La tour, haute de plus de deux kilomètres et large de six cents mètres, avait de face la forme d’une ogive, une architecture typique de Meridian City. De profil, la structure se révélait plus complexe : une voie aérienne la traversait de part en part, lui donnant une silhouette de « U » renversé. La voie mesurait un tiers de la largeur du bâtiment, pour la moitié de sa hauteur.

Une immense piste de décollage était également creusée au sommet de l’ogive, accompagnée de hangars pouvant contenir une frégate et des dizaines de navettes.

Les ascenseurs et escaliers couraient le long de la paroi interne de la tour, formant « l’Arche », la colonne vertébrale du Centre. Au sommet de la voûte se trouvait une large passerelle reliant les deux moitiés séparées par la voie aérienne. C’était là que se déroulait le combat. Pendant ce temps, les soldats de garnison évacuaient les civils vers le pied de la tour. S’ils pouvaient bloquer Wencalas aux étages supérieurs, désormais presque déserts…


Une alerte de proximité retentit soudain dans ses oreilles. Un vaisseau de tonnage moyen s’approchait du Centre. Talwyn courut jusqu’à la fenêtre la plus proche et regarda en l’air, plissant les yeux pour mieux discerner la silhouette qui descendait sous le soleil de midi. Sa vision virtuelle superposa aussitôt les informations connues sur l’appareil : le Sérénité, une frégate commandée par le capitaine Lennox.

Le vaisseau, long de plus de deux cents mètres, se positionna au niveau de la clé de voûte, face à la passerelle, ses puissants réacteurs faisant vibrer la surface vitrée du Centre. Le sas situé sous la proue s’ouvrit, et des dizaines de soldats en armure assistée bondirent sur l’Arche, traversant les fenêtres comme un mur de papier.
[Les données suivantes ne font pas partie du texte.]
(** A provider's callback completes only the request the state this browser was given names, under
    this issuer's key, and only for the address the provider answered with: one the
    directory admits, whom the application and the resource admit as well. *)
Theorem callback_completes kind cookie state code id w (r : reply) : (∀ lifetime, de_SSO d = Some lifetime → (0 < lifetime)%Z) →
  (callback i directory documents durable d kind cookie state code id w).1 = Ok r → ∀ request, re_answer r = Completed request →
  ∃ provider email standing bd who, providers_of d !! kind = Some provider ∧ cookie = Some state ∧
    VerifyBinding (de_State d) state (is_now (w_store w)) = Ok bd ∧ bi_Bind bd = request ∧ request ≠ "" ∧
    pv_Identify provider code = Ok email ∧ (resolve i directory email w).1 = Ok standing ∧
    au_Subject who = email ∧ au_How who = pv_Kind provider ∧ au_AuthTime who = Some (is_now (w_store w)) ∧
    completed_by who request w (callback i directory documents durable d kind cookie state code id w).2.
Proof.
  intros Hlife. assert (wp (callback i directory documents durable d kind cookie state code id) w (λ out w', ∀ r, out = Ok r →
    ∀ request, re_answer r = Completed request →
    ∃ provider email standing bd who, providers_of d !! kind = Some provider ∧ cookie = Some state ∧
      VerifyBinding (de_State d) state (is_now (w_store w)) = Ok bd ∧ bi_Bind bd = request ∧ request ≠ "" ∧
      pv_Identify provider code = Ok email ∧ (resolve i directory email w).1 = Ok standing ∧
      au_Subject who = email ∧ au_How who = pv_Kind provider ∧ au_AuthTime who = Some (is_now (w_store w)) ∧
      completed_by who request w w')) as Hw; [|by intros Hr; apply (Hw r)].
  clear r. unfold callback. destruct (providers_of d !! kind) as [provider|]; [|by apply wp_ret; intros r [= <-]].
  apply wp_bind, wp_now. destruct (callback_request d cookie state (is_now (w_store w))) as [request|] eqn:Hreq; [|by apply wp_ret; intros r [= <-]].
  assert (cookie = Some state ∧ ∃ bd, VerifyBinding (de_State d) state (is_now (w_store w)) = Ok bd ∧ bi_Bind bd = request ∧ request ≠ "") as (->&bd&Hbd&Hbind&Hne).
  { unfold callback_request in Hreq. destruct cookie as [c|]; [|done]. destruct (empty c); [done|]. case_bool_decide as Heq; simpl in Hreq; [|done]. subst c.
    unfold Codec_Verify in Hreq. destruct (VerifyBinding _ _ _) as [bd|e]; simpl in Hreq; [|done]. destruct (empty (bi_Bind bd)) eqn:He; [done|].
    injection Hreq as <-. apply empty_false in He. eauto. }
  destruct (pv_Identify provider code) as [email|why] eqn:Hemail; [|by apply wp_ret; intros r [= <-]].
  apply wp_bind, wp_resolve. intros w1 Hst1 _ Hc1 Hj1. destruct ((resolve i directory email w).1) as [standing|e] eqn:Hres.
  2: { repeat case_match; by apply wp_ret; intros r [= <-]. }
  apply wp_bind, wp_established; [done|]. intros who sso w2 Hsub Hhow Hat _ _ Hs2 Hc2 Hseen2 _.
  rewrite Hst1 in Hat, Hs2. apply wp_bind, (wp_Complete_from _ _ w); [done|congruence| |].
  { rewrite Hsub. rewrite (judged_agree i directory w1 w2) by (rewrite ?Hst1; (apply Hs2 || done)). done. }
  intros out w3 Hdone. destruct out as [[]|e].
  - apply wp_ret. intros r [= <-] q [= <-]. exists provider, email, standing, bd, who. split_and!; try done. by apply Hdone.
  - apply wp_bind, wp_refuseUnentitled. intros a s' _ Ha _. apply wp_ret. intros r [= <-] q Hq. simpl in Hq. exfalso. apply (Ha q).
    destruct a as [a|]; simpl in Hq; [by rewrite Hq|done].
Qed.

(** C34: A recovery is completed only on a proof that verifies, for the request this issuer's own state
    names, with its record written durably; one refused because the record could not be
    written leaves the browser signed in nowhere. *)
Theorem recover_never_unrecorded state (proof : string) id w (r : reply) : (∀ lifetime, de_SSO d = Some lifetime → (0 < lifetime)%Z) →
  (recover i directory documents durable d state proof id w).1 = Ok r →
  let after := (recover i directory documents durable d state proof id w).2 in
  (∀ request, re_answer r = Completed request → ∃ verify subject bd who req, de_Recovery d = Some verify ∧ verify proof = Ok subject ∧
     VerifyBinding (de_State d) state (is_now (w_store w)) = Ok bd ∧ bi_Bind bd = request ∧
     au_Subject who = subject ∧ completed_by who request w after ∧ pending_request w request = Some (Ok req) ∧
     durable (SignedIn who (oq_ClientID (ar_Req req)) Succeeded true) = None) ∧
  (re_answer r = Unaudited → de_SSO d ≠ None → re_sso r = Some "" ∧ ∀ x, (SSO_Get id (w_store after)).1 ≠ Ok (Some x)).
Proof.
  intros Hlife. assert (wp (recover i directory documents durable d state proof id) w (λ out w', ∀ r, out = Ok r →
    (∀ request, re_answer r = Completed request → ∃ verify subject bd who req, de_Recovery d = Some verify ∧ verify proof = Ok subject ∧
       VerifyBinding (de_State d) state (is_now (w_store w)) = Ok bd ∧ bi_Bind bd = request ∧
       au_Subject who = subject ∧ completed_by who request w w' ∧ pending_request w request = Some (Ok req) ∧
       durable (SignedIn who (oq_ClientID (ar_Req req)) Succeeded true) = None) ∧
    (re_answer r = Unaudited → de_SSO d ≠ None → re_sso r = Some "" ∧ ∀ x, (SSO_Get id (w_store w')).1 ≠ Ok (Some x)))) as Hw;
    [|by intros Hr; apply (Hw r)].
  clear r. unfold recover. destruct (de_Recovery d) as [verify|]; [|by apply wp_ret; intros r [= <-]].
  apply wp_bind, wp_now. unfold Codec_Verify. destruct (VerifyBinding _ _ _) as [bd|e] eqn:Hbd; simpl; [|by apply wp_ret; intros r [= <-]].
  destruct (empty (bi_Bind bd)); [by apply wp_ret; intros r [= <-]|]. destruct (verify proof) as [subject|e] eqn:Hv; [|by apply wp_ret; intros r [= <-]].
  apply wp_bind, wp_established; [done|]. intros who sso w2 Hsub Hhow Hat Hsso Hnone Hs2 Hc2 Hseen2 _.
  apply wp_bind, (wp_Complete_from _ _ w); [done|done|apply judged_agree; [apply Hs2|done]|].
  intros out w3 Hdone. destruct out as [[]|e].
  - apply wp_ret. intros r [= <-]. split; [|done]. intros q [= <-]. specialize (Hdone eq_refl). pose proof Hdone as (req&Hp&_&_&Haud).
    exists verify, subject, bd, who, req. split_and!; try done. by apply Haud.
  - apply wp_bind.
    assert (∀ cookie w4, (∀ e', e = ErrUnaudited e' → de_SSO d ≠ None → match cookie with Some c => Some c | None => sso end = Some "" ∧
        ∀ x, (SSO_Get id (w_store w4)).1 ≠ Ok (Some x)) →
      wp (a ← refused i e (bi_Bind bd); mret (mkReply (default (HttpError 400) a) (match cookie with Some c => Some c | None => sso end) None [])) w4
        (λ out w', ∀ r, out = Ok r →
          (∀ request, re_answer r = Completed request → ∃ verify' subject' bd' who' req, Some verify = Some verify' ∧ verify' proof = Ok subject' ∧
             (Ok bd : result state_error Binding) = Ok bd' ∧ bi_Bind bd' = request ∧
             au_Subject who' = subject' ∧ completed_by who' request w w' ∧ pending_request w request = Some (Ok req) ∧
             durable (SignedIn who' (oq_ClientID (ar_Req req)) Succeeded true) = None) ∧
          (re_answer r = Unaudited → de_SSO d ≠ None → re_sso r = Some "" ∧ ∀ x, (SSO_Get id (w_store w')).1 ≠ Ok (Some x)))) as Hrefused.
    { intros cookie w4 Hc. apply wp_bind, wp_refused. intros a s' Hs Ha Hu. apply wp_ret. intros r [= <-]. simpl. split.
      - intros q Hq. exfalso. apply (Ha q). destruct a as [a|]; simpl in Hq; [by rewrite Hq|done].
      - intros Hq Hne. destruct a as [a|]; simpl in Hq; [|done]. subst a. destruct (Hu eq_refl) as (e'&He).
        destruct (Hc e' He Hne) as [Hcookie Hgone]. split; [done|]. intros x. pose proof (SSO_Get_reads id (w_store w4)) as [_ Hr].
        rewrite Hr; [apply Hgone|apply Hs..]. }
    destruct e; try (apply wp_ret; by refine (Hrefused None w3 _)).
    unfold unestablish. destruct (de_SSO d) as [lifetime|]; [|apply wp_ret; by refine (Hrefused None w3 _)].
    destruct (Hsso ltac:(done)) as [Hid Hcookie]. rewrite Hid. destruct (empty id) eqn:He.
    + apply wp_ret. refine (Hrefused None w3 _). intros _ _ _. apply empty_true in He. split; [by rewrite Hcookie, He|]. intros x. by rewrite He.
    + apply wp_bind, wp_End. intros out w4 _ _ Hgone. apply wp_ret. refine (Hrefused (Some "") w4 _). intros _ _ _. by split.
Qed.
End steps.

(** ** Runs *)

Definition ada_by_google : Provider :=
  mkProvider "google" (λ state, Ok ("https://accounts.example/?state=" +:+ state)) (λ code, if bool_decide (code = "good") then Ok "ada@example.com" else Err "refused").
Definition desk : SignInDeps :=
  mkDeps (Some (λ proof, if bool_decide (proof = "good") then Ok "ada@example.com" else Err ErrRecoveryRefused)) "" [ada_by_google] sample_codec (Some hour) "/console".

(** Ada, signed in at her browser, with an application asking. *)
Definition asked_at_desk (req : oidc_request) : World kept_store :=
  (established desk "Ada@example.com" "google" "b1" (CreateAuthRequest req "" "" "r1" blank_world).2).2.
Definition desk_world : World kept_store := asked_at_desk (asked_for "k8s:prod").
Definition ada_sign_in : SSOSession := mkSSO "b1" "ada@example.com" "google" 5 (5 + hour).
Definition everybody_lives (email : string) : result string Standing := Ok (mkStanding true false [] true "" "").

(** An application that asks for no page is given one: [prompt=none], from a browser signed in as
    somebody it does not admit, is answered with this service's own page and not at the
    application's address, where nobody signed in is answered. *)
Theorem no_prompt_gets_a_page :
  let req := mkOidcRequest "k8s:prod" ["openid"] "http://localhost:8000" "xyz" ["none"] None in
  let answer_to id := match (chooser sample_issuer everybody_lives origin_down audit_up desk "r1" id (asked_at_desk req)).1 with
    | Ok r => Some (re_answer r) | Err _ => None end in
  answer_to "" = Some (ToClient "http://localhost:8000" "login_required" "there is no active sign-in here to continue from" "xyz") ∧
  match answer_to "b1" with Some (NotForThis p) => pe_ForbidsUI p = true | _ => False end.
Proof. vm_compute. by split. Qed.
Talwyn les perdit de vue, mais les caméras de sécurité lui offraient une vision de la scène : formés pour un déploiement rapide et efficace, les trois unités d’infanterie commencèrent à former un large cercle autour de Rhivan et Wencalas. Aucun d’eux ne tirait, ce qui signifiait qu’ils n’avaient pas été briefés sur ce qu’il se passait dans la tour.

— Capitaine Lennox, vous me recevez ? Ici Apogée.
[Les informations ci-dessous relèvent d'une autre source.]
(** C5 (amended): for the events [tunnel_event] is called with, it
    returns, with the registry well formed and no other tunnel touched.
    A close record for the tunnel's id is written exactly when the event
    tells that the endpoint is gone (the close bit, or the process
    handle): once, with an empty payload, after the calls of the
    handlers and before the first call of the teardown, which ends the
    calls, so that nothing follows the record on the channel and the
    tunnel is destroyed after it.  Otherwise no close record is written:
    a tunnel whose handlers fail is destroyed by the calls of the
    teardown alone, which follow the calls of the handlers and write
    nothing on the channel, so the failure itself is not reported.
    Bytes that [iobuf_append] refuses make [tunnel_write] return the
    error to its caller: it writes no record and destroys nothing. *)
Theorem tunnel_event_close_report tun t h (s : state W) :
  registry_ok s -> heap s !! tun = Some t ->
  event_expected t h (world s) ->
  (exists r s' l,
     tunnel_event tun h s = Ok r s' /\
     reported tun t (close_signalled t h (world s)) (handlers_fail tun t h s)
       s s' l) /\
  (forall data w1,
     data <> [] ->
     env_iobuf_append (wio_buf t) data (world s) = (false, w1) ->
     exists s',
       tunnel_write tun data s = Ok error_ret s' /\
       heap s' = heap s /\ all_tunnels s' = all_tunnels s /\
       trace s' = trace s).
Proof.
  intros Hok Ht Hexp. split.
  - destruct (Z.eq_dec (proc t) 0) as [Hproc|Hproc].
    + destruct (env_WSAEnumNetworkEvents (sock t) (world s))
        as [[[q ev] cerr] w1] eqn:Henum.
      exact (tunnel_event_socket_report tun t h s q ev cerr w1
               Hok Ht Hproc Hexp Henum).
    + exact (tunnel_event_process_report tun t h s Hok Ht Hproc Hexp).
  - intros data w1 Hdata Happ. by eapply tunnel_write_refused.
Qed.



End Report.

(** * The properties above on concrete runs *)

Ltac not_linked :=
  let H := fresh in
  intros H; vm_compute in H;
  repeat (apply elem_of_cons in H as [H|H]; [discriminate H|]);
  by apply elem_of_nil in H.

(** Tunnel 5 is found by its id; id 6 is not in the registry. *)
Lemma tunnel_lookup_finds_witness :
  tunnel_lookup 5 (one_tunnel client_tunnel 255 [])
  = Ok (Some 1%positive) (one_tunnel client_tunnel 255 []) /\
  tunnel_lookup 6 (one_tunnel client_tunnel 255 [])
  = Ok None (one_tunnel client_tunnel 255 []).
Proof.
  destruct (tunnel_lookup_finds (one_tunnel client_tunnel 255 [])
              (registry_ok_one_tunnel _ _ _)) as (_ & Hfound & Hnone).
  split.
  - apply (Hfound 1%positive client_tunnel); [apply list_elem_of_here|reflexivity].
  - apply Hnone. not_linked.
Defined.

(** A connect request for id 5 from the program start. *)
Lemma tunnel_create_then_lookup_witness :
  exists s',
    tunnel_create 5 1 "host" 80 0
      (init_state [ABool true; ASock 1 scenario_sock scenario_addr 0; AInt 0])
    = Ok tt s' /\
    (tunnel_lookup 5 s' = Ok None s' \/
     tunnel_lookup 5 s' = Ok (Some 1%positive) s').
Proof.
  destruct (tunnel_create_then_lookup 5 1 "host"%string 80 0
              (init_state [ABool true; ASock 1 scenario_sock scenario_addr 0;
                           AInt 0])
              (registry_ok_init _)) as (s' & Hrun & Hl & _).
  - discriminate.
  - not_linked.
  - exists s'. split; [exact Hrun|]. destruct Hl as [[_ H]|[_ H]]; auto.
Defined.

(** After the close of tunnel 5 its id is free again. *)
Lemma tunnel_close_then_lookup_witness :
  exists s',
    tunnel_close 1%positive (one_tunnel client_tunnel 255 []) = Ok tt s' /\
    tunnel_lookup 5 s' = Ok None s'.
Proof.
  destruct (tunnel_close_then_lookup 1%positive client_tunnel
              (one_tunnel client_tunnel 255 [])
              (registry_ok_one_tunnel _ _ _)) as (s' & Hrun & Hnone & _).
  - apply list_elem_of_here.
  - reflexivity.
  - exists s'. auto.
Defined.

(** The teardown of the process tunnel 7. *)
Lemma tunnel_close_releases_witness :
  exists s',
    tunnel_close 1%positive (one_tunnel process_tunnel 255 []) = Ok tt s' /\
    destroyed s' 1%positive /\
    calls_between (one_tunnel process_tunnel 255 []) s'
      [Call_event_del_tunnel 7; Call_CancelIo 12; Call_CancelIo 13;
       Call_process_stop 11].
Proof.
  destruct (tunnel_close_releases 1%positive process_tunnel
              (one_tunnel process_tunnel 255 []))
    as (s' & Hrun & Hd & _ & _ & Hc).
  - reflexivity.
  - apply list_elem_of_here.
  - exists s'. split; [exact Hrun|]. split; [exact Hd|].
    apply Hc. discriminate.
Defined.

(** [tunnels_kill] with the single tunnel 5 linked. *)
Lemma tunnels_kill_empties_witness :
  exists s',
    tunnels_kill (one_tunnel client_tunnel 255 []) = Ok tt s' /\
    all_tunnels s' = [] /\ heap s' = ∅ /\
    calls_between (one_tunnel client_tunnel 255 []) s'
      [Call_event_del_tunnel 5; Call_net_close scenario_sock].
Proof.
  destruct (tunnels_kill_empties (one_tunnel client_tunnel 255 [])
              (registry_ok_one_tunnel _ _ _))
    as (s' & l & Hrun & Hl & Hh & _ & _ & Hc & -> & _).
  exists s'. auto.
Defined.

(** With [last_tid = 4] and id 5 in use, the scan skips 5 and returns 6. *)
Lemma tunnel_generate_id_first_fit_witness :
  tunnel_generate_id (one_tunnel client_tunnel 4 [])
  = Ok 6 (with_last_tid 6 (one_tunnel client_tunnel 4 [])).
Proof.
  apply (proj1 (tunnel_generate_id_first_fit (one_tunnel client_tunnel 4 [])
                  (registry_ok_one_tunnel _ _ _) ltac:(cbn; lia)) 2 6).
  split; [lia|]. split; [reflexivity|]. split; [not_linked|].
  intros j Hj. assert (j = 1) as -> by lia. vm_compute. constructor.
Defined.

(** With the listener 0x20 alone and [last_tid = 0xff], the first free id
    is 0. *)
Lemma first_free_listener (w : script) :
  first_free (one_tunnel listener_tunnel 255 w) 1 0.
Proof.
  split; [lia|]. split; [reflexivity|]. split; [not_linked|].
  intros j Hj. lia.
Defined.

(** A peer at 10.0.0.2:5000 connects to the listener 0x20 and becomes
    tunnel 0. *)
Lemma tunnel_accept_event_links_witness :
  exists s' c,
    tunnel_accept_event 1%positive
      (one_tunnel listener_tunnel 255
         [ASock 0 peer_sock peer_addr 0; ABool true; AInt 0; AInt 0])
    = Ok 0 s' /\
    all_tunnels s' = [1%positive; 2%positive] /\
    heap s' !! 2%positive = Some c /\ id c = 0 /\ sock c = peer_sock /\
    trace s' = [Call_net_accept scenario_sock 0;
                Call_event_add_tunnel 22 0 0;
                Call_channel_write R2TCMD_RCONN 32 [0; 1; 19; 136; 10; 0; 0; 2] 0].
Proof.
  destruct (tunnel_accept_event_links 1%positive listener_tunnel 1 0
              peer_sock peer_addr 0
              (one_tunnel listener_tunnel 255
                 [ASock 0 peer_sock peer_addr 0; ABool true; AInt 0; AInt 0])
              (registry_ok_one_tunnel _ _ _))
    as (s' & c & Hrun & Hl & Hh & _ & Hid & _ & _ & _ & Hs & _ & _ & _ & Hc & _).
  - cbn. lia.
  - reflexivity.
  - apply first_free_listener.
  - discriminate.
  - split; [|lia]. eexists _, _, _, _. repeat split; reflexivity.
  - exists s', c. split; [exact Hrun|]. split; [exact Hl|].
    split; [rewrite Hh; apply lookup_insert_eq|].
    split; [exact Hid|]. split; [exact Hs|]. exact Hc.
Defined.

(** A peer connects while memory is short. *)
Lemma tunnel_accept_event_soft_errors_witness :
  exists s' l,
    tunnel_accept_event 1%positive
      (one_tunnel listener_tunnel 255
         [ASock 0 peer_sock peer_addr 0; ABool false])
    = Ok 0 s' /\
    all_tunnels s' = [1%positive] /\
    trace s' = Call_net_accept scenario_sock 0 :: l ++ [Call_net_close peer_sock].
Proof.
  destruct (tunnel_accept_event_soft_errors 1%positive listener_tunnel
              peer_sock peer_addr [ABool false]
              (one_tunnel listener_tunnel 255
                 [ASock 0 peer_sock peer_addr 0; ABool false])
              (registry_ok_one_tunnel _ _ _))
    as (s' & l & Hrun & _ & Hl & Hc & _).
  - cbn. lia.
  - reflexivity.
  - reflexivity.
  - right. left. reflexivity.
  - exists s', l. auto.
Defined.

(** A peer connects to the listener 0x20: the accept returns. *)
Lemma tunnel_accept_event_total_witness :
  exists r s',
    tunnel_accept_event 1%positive
      (one_tunnel listener_tunnel 255
         [ASock 0 peer_sock peer_addr 0; ABool true; AInt 0; AInt 0])
    = Ok r s' /\
    registry_ok s' /\ (255 ∈ registry_ids s' -> False).
Proof.
  destruct (tunnel_accept_event_total 1%positive listener_tunnel
              (one_tunnel listener_tunnel 255
                 [ASock 0 peer_sock peer_addr 0; ABool true; AInt 0; AInt 0])
              (registry_ok_one_tunnel _ _ _) eq_refl)
    as (r & s' & Hrun & _ & Hok & _ & _ & Hnew & _).
  exists r, s'. split; [exact Hrun|]. split; [exact Hok|].
  intros H. destruct (Hnew 255 H) as [H0|H0]; [|by apply H0].
  revert H0. not_linked.
Defined.

(** A peer connects while the channel is down. *)
Lemma tunnel_accept_event_unannounced_witness :
  exists s' c,
    tunnel_accept_event 1%positive
      (one_tunnel listener_tunnel 255
         [ASock 0 peer_sock peer_addr 0; ABool true; AInt 0; AInt (-1)])
    = Ok 0 s' /\
    all_tunnels s' = [2%positive] /\
    heap s' !! 1%positive = None /\
    heap s' !! 2%positive = Some c /\ id c = 0 /\ connected c = true.
Proof.
  destruct (tunnel_accept_event_unannounced 1%positive listener_tunnel 1 0
              peer_sock peer_addr (-1)
              (one_tunnel listener_tunnel 255
                 [ASock 0 peer_sock peer_addr 0; ABool true; AInt 0; AInt (-1)])
              (registry_ok_one_tunnel _ _ _))
    as (s' & c & Hrun & [_ Hd] & Hl & Hh & Hid & Hcon & _).
  - cbn. lia.
  - reflexivity.
  - reflexivity.
  - apply first_free_listener.
  - discriminate.
  - eexists _, _, _, _. repeat split; reflexivity.
  - lia.
  - exists s', c. split; [exact Hrun|]. split; [exact Hl|]. auto.
Defined.

(** The connect of tunnel 5 is refused. *)
Lemma tunnel_connect_event_answer_witness :
  exists r s' cw,
    tunnel_connect_event 1%positive 10061 (one_tunnel connecting_tunnel 255 [])
    = Ok r s' /\
    calls_between (one_tunnel connecting_tunnel 255 []) s'
      [Call_channel_write R2TCMD_CONN 5 [3] cw].
Proof.
  destruct (tunnel_connect_event_answer 1%positive connecting_tunnel 10061
              (one_tunnel connecting_tunnel 255 []) eq_refl)
    as (r & s' & l & payload & cw & Hrun & Hc & _ & _ & _ & _ & _ & He & _).
  destruct He as (-> & -> & _); [discriminate|].
  exists r, s', cw. split; [exact Hrun|exact Hc].
Defined.

(** [net_client] fails with connection-refused. *)
Lemma host_connect_outcomes_witness :
  exists cw s',
    host_connect 1%positive 1 "host" 80
      (one_tunnel (set_id 5 tunnel_zero) 255
         [ASock (-1) scenario_sock scenario_addr 10061; AInt 0])
    = Ok (-1) s' /\
    trace s' = [Call_net_client 1 "host" 80 (-1);
                Call_channel_write R2TCMD_CONN 5 [3] cw].
Proof.
  destruct (host_connect_outcomes 1%positive (set_id 5 tunnel_zero)
              1 "host"%string 80 (-1) scenario_sock scenario_addr 10061
              [AInt 0] 0 []
              (one_tunnel (set_id 5 tunnel_zero) 255
                 [ASock (-1) scenario_sock scenario_addr 10061; AInt 0]))
    as [Hfail _]; [reflexivity|reflexivity|reflexivity|].
  destruct Hfail as (cw & s' & Hrun & Hc); [lia|].
  exists cw, s'. split; [exact Hrun|exact Hc].
Defined.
— Amirale ? répondit le Tharpod après quelques secondes. Je vous reçois difficilement, que se passe-t-il ?

— Un Loki a attaqué le Centre en se servant du président. Une partie de l’état-major a disparu, j’ignore le nombre de survivants.

— Nous ignorions cela, Madame. Indiquez votre position, et je vous enverrai une escorte pour vous tirer de là.

— Négatif. Je n’ai pas le temps de vous expliquer, mais vous devez concentrer vos troupes sur le sauvetage des civils encore dans la tour. Elles ne feraient que gêner notre Lombax.

— Votre Lombax, Amirale ?

— Pas le temps d’expliquer ! D’autres Lokis peuvent surgir n’importe où, et j’ai besoin de vos hommes auprès des civils !

— Bien, Amirale.

— Quelle est la situation en orbite ?

— De nombreux vaisseaux ont envahi le système. Le dispositif d’interdiction a été déployé, et la flotte est en train de contenir l’ennemi. Le contact avec le Centre ayant été coupé, le commandant Kïers a pris l’initiative.

— Qu’il continue. Lennox, posez votre frégate au sommet du Centre, et débarquez vos techniciens. Nous devons rétablir les communications au plus vite.

— À vos ordres !


Le Sérénité s’éloigna lentement du bâtiment et commença son ascension. Talwyn n’était pas experte, mais les dégâts subis par les antennes semblaient réparables avec le matériel stocké à bord.

— Rhivan ?

— Talwyn ! répondit le Lombax entre deux respirations. Vous m’apportez un public ?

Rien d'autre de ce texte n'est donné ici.